By Michael E. Miller
By Allie Conti
By David Villano
By Jose D. Duran
By Michael E. Miller
By Allie Conti
By Kyle Swenson
By Luther Campbell
As if from a modern-day Gomorrah — or a subtropical Cleveland — the residents of Miami are fleeing the city like never before. Approximately six people live in each shimmering condo tower downtown. In the burbs, "For Sale" signs outnumber soccer moms at an alarming five-to-one rate, experts say, and the only waterfront property in Miami-Dade County that's still sought after is the burgeoning molester colony under the Julia Tuttle Causeway. Marlins games draw less than a 2 Live Crew show in Vatican City, and the Dolphins' recent doling out of ownership shares to any celebrity with a pulse — Jimmy Buffett, Fergie, the light-skinned dude from the Fat Boys — is a stubborn ploy to enliven a fan base that has clearly moved back to Michigan. The daily newspaper reporters have all been laid off, and realtors are committing hara-kiri. Tourists decided that watching Miami Social was a handy alternative to a trip here, and the big-money cocaine smugglers have relocated operations to Juárez.
But those Miamians who remain (mostly sex offenders, club promoters, and any politicians that haven't yet been shipped to upstate prisons) have been picking up the slack for our missing neighbors by acting like the crazed denizens of a doomed hellscape. You know, even more so than usual. Our politicians finally went off the deep end. Roman Catholic priests got jiggy with strippers. The Fontainebleau Resort was crippled with debt, and its slain heir was discovered to have been into naked women with artificial limbs. Animal stalkers eviscerated cats, horses, and baby-killing pythons. A high schooler stabbed a classmate to death in Coral Gables, and outrage ensued. Several mass shootings claimed the lives of teenagers in Liberty City, and nobody noticed. NFL players and a millionaire artist drove Bentleys drunk, killed people, and fled the scene. Miami Heat demigod Dwyane Wade was sued for $100 million, formerly rich people clogged the waterways with abandoned yachts, and everybody who was anybody had a Ponzi scheme.

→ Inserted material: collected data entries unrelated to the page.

Lemma loop_body_invariant string fpname st :
  scan_invariant st ->
  match loop_body string fpname st with
  | Some (Next st') => scan_invariant st'
  | Some (Raised self e) => class_invariant self
  | None => True
  end.
Proof.
  intros [Hinv Hcur]. unfold loop_body.
  destruct (String.get (idx st) string) as [c|]; [|exact Hinv].
  destruct (Ascii.eqb c "[").
  { destruct (_header_re string (idx st)) as [mo|]; [|exact Hinv].
    destruct (set_contains (group mo) (sections_added st)); [exact Hinv|].
    destruct (String.eqb (group mo) (str_val (default_section (self_ st))))
      eqn:Hd.
    { split; [exact Hinv | discriminate]. }
    destruct (dict_contains String.eqb (group mo) (_sections (self_ st)))
      eqn:Hin.
    { split; [exact Hinv | simpl; intros name [= <-]; exact Hin]. }
    destruct Hinv as (Hdef & Hnd & Hprox).
    split; [repeat split|]; simpl.
    - unfold default_section in *. simpl. rewrite dict_contains_set, Hdef.
      rewrite String.eqb_sym, Hd. reflexivity.
    - now apply dict_keys_set_NoDup.
    - intros k. rewrite !dict_contains_set.
      destruct (String.eqb k (group mo)); simpl; auto.
    - intros name [= <-]. rewrite dict_contains_set, String.eqb_refl.
      reflexivity. }
  destruct (Ascii.eqb c "#" || Ascii.eqb c "010" || Ascii.eqb c "013").
  { destruct (_blank_re string (idx st)) as [mo|]; [|exact Hinv].
    split; [exact Hinv | exact Hcur]. }
  destruct (_key_re string (idx st)) as [mo|]; [|exact Hinv].
  destruct (set_contains (group mo) (entries_added st)); [exact Hinv|].
  destruct (raw_decode string (mo_end mo)) as [[[optval e]|]|];
    [|exact Hinv|exact I].
  destruct (cursect_setitem (self_ st) (cursect st) (group mo) optval)
    as [self'|] eqn:Hset; [|exact Hinv].
  apply cursect_setitem_invariant in Hset as [Hinv' Hkeep]; [|exact Hinv].
  destruct (_eol_re string e); [|exact Hinv'].
  split; [exact Hinv'|]. simpl. intros name Hname. apply Hkeep, Hcur, Hname.
Qed.

Lemma read_loop_invariant fuel :
  forall string fpname st self' outcome,
    scan_invariant st ->
    read_loop fuel string fpname st = Some (self', outcome) ->
    class_invariant self'.
Proof.
  induction fuel as [|fuel IH]; intros string fpname st self' outcome Hinv;
    simpl; destruct (Nat.ltb (idx st) (String.length string));
    try discriminate; try (intros [= <- _]; apply Hinv).
  pose proof (loop_body_invariant string fpname st Hinv) as Hbody.
  destruct (loop_body string fpname st) as [[st'|self e]|];
    [|intros [= <- _]; exact Hbody|discriminate].
  apply IH. exact Hbody.
Qed.

(** Whether it returns or raises, [read_string] leaves a parser that
    satisfies the class invariant. *)
Lemma read_string_invariant self string fpname self' outcome :
  class_invariant self ->
  read_string self string fpname = Some (self', outcome) ->
  class_invariant self'.
Proof.
  intros Hinv. apply read_loop_invariant.
  split; [exact Hinv | discriminate].
Qed.

(** ** The tests of the repository *)

Example test_read_string :
  exists cf,
    read_string fresh
      ("[section]" ++ LF ++ "foo = " ++ QUOTE ++ "bar" ++ QUOTE ++ LF) None
    = Some (cf, Return tt)
    /\ get cf (Str 7 "section") "foo" None None = Return (JString (codes "bar")).
Proof. eexists. split; reflexivity. Qed.

Example test_get :
  let section := Str 7 "section" in
  let cf := fst (add_section fresh section) in
  let cf1 := fst (set cf section "section" (JString (codes "set-in-section"))) in
  let cf2 :=
    fst (set cf1 (default_section cf1) "defaults"
           (JString (codes "set-in-defaults"))) in
  get cf1 section "section" None None
  = Return (JString (codes "set-in-section"))
  /\ get cf2 section "defaults" None None
     = Return (JString (codes "set-in-defaults"))
  /\ get cf2 section "vars" None
       (Some [("vars", JString (codes "set-in-vars"))])
     = Return (JString (codes "set-in-vars"))
  /\ get cf2 section "unset" (Some (JString (codes "fallback"))) None
     = Return (JString (codes "fallback")).
Proof. repeat split. Qed.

The sheer quantity of weird, frightful and/or blasphemically titillating (Yoo-hoo, Father Cutié!) news brings New Times to one conclusion: That bearded, screaming dude handing out pamphlets on a street corner in Overtown was right after all. The Rapture is nigh.
Behold the Seven Seals of Miami's Apocalypse. Repent, heathens. Or at the very least, stock up on bottled water and peanut butter.
Ye condos shall crumble
Everybody has heard that biblical parable about the guy who built his house on stone. His home was still standing even as his neighbor's abode, which was built on sand, sunk into the earth.
You don't have to be Bob Vila to understand that the story, taken completely literally, has some sound logic behind it: Don't build on soft shit. That's why a lot of developers were skeptical of plans for North Miami's Biscayne Landing — a $2.5 billion condo-plex built on top of a rotting landfill. This year, the project entered foreclosure as it slowly sank into the trash below, bringing with it 200 hapless condo buyers into a garbage hell.
But hey, at least those doomed residents have neighbors to commiserate with. Not so for your average downtown condo dweller, who is dying of loneliness. Boom-era planning combined with recession-era construction has surrounded the waterfront with buildings doing their best impression of a Kardashian: allegedly beautiful, extremely high-maintenance, and completely vacant. A bored Icon Brickell security guard told us that 15 people inhabit the two 60-story towers he's assigned to protect. Your average condo might be worth a quarter of the $600-per-square-foot it once fetched. The groceries-starved cockroaches have resorted to eating each other.
But sometimes yuppies complain just to remind you that they exist. Like the waterfront condo denizens who have suddenly emerged to bellyache about clamorous shrimp boats keeping them awake at night — only to be met with blank stares from cops.
As if a descent into a foghorn-blasting garbage inferno isn't dramatic enough, in September, New Times reported that 17 Miamians had leapt to their deaths from condo buildings since 2007 — making our gleaming towers a suicide destination unmatched in South Florida. If that doesn't make you seriously consider moving to a duplex in Homestead to wait out Judgment Day, nothing will.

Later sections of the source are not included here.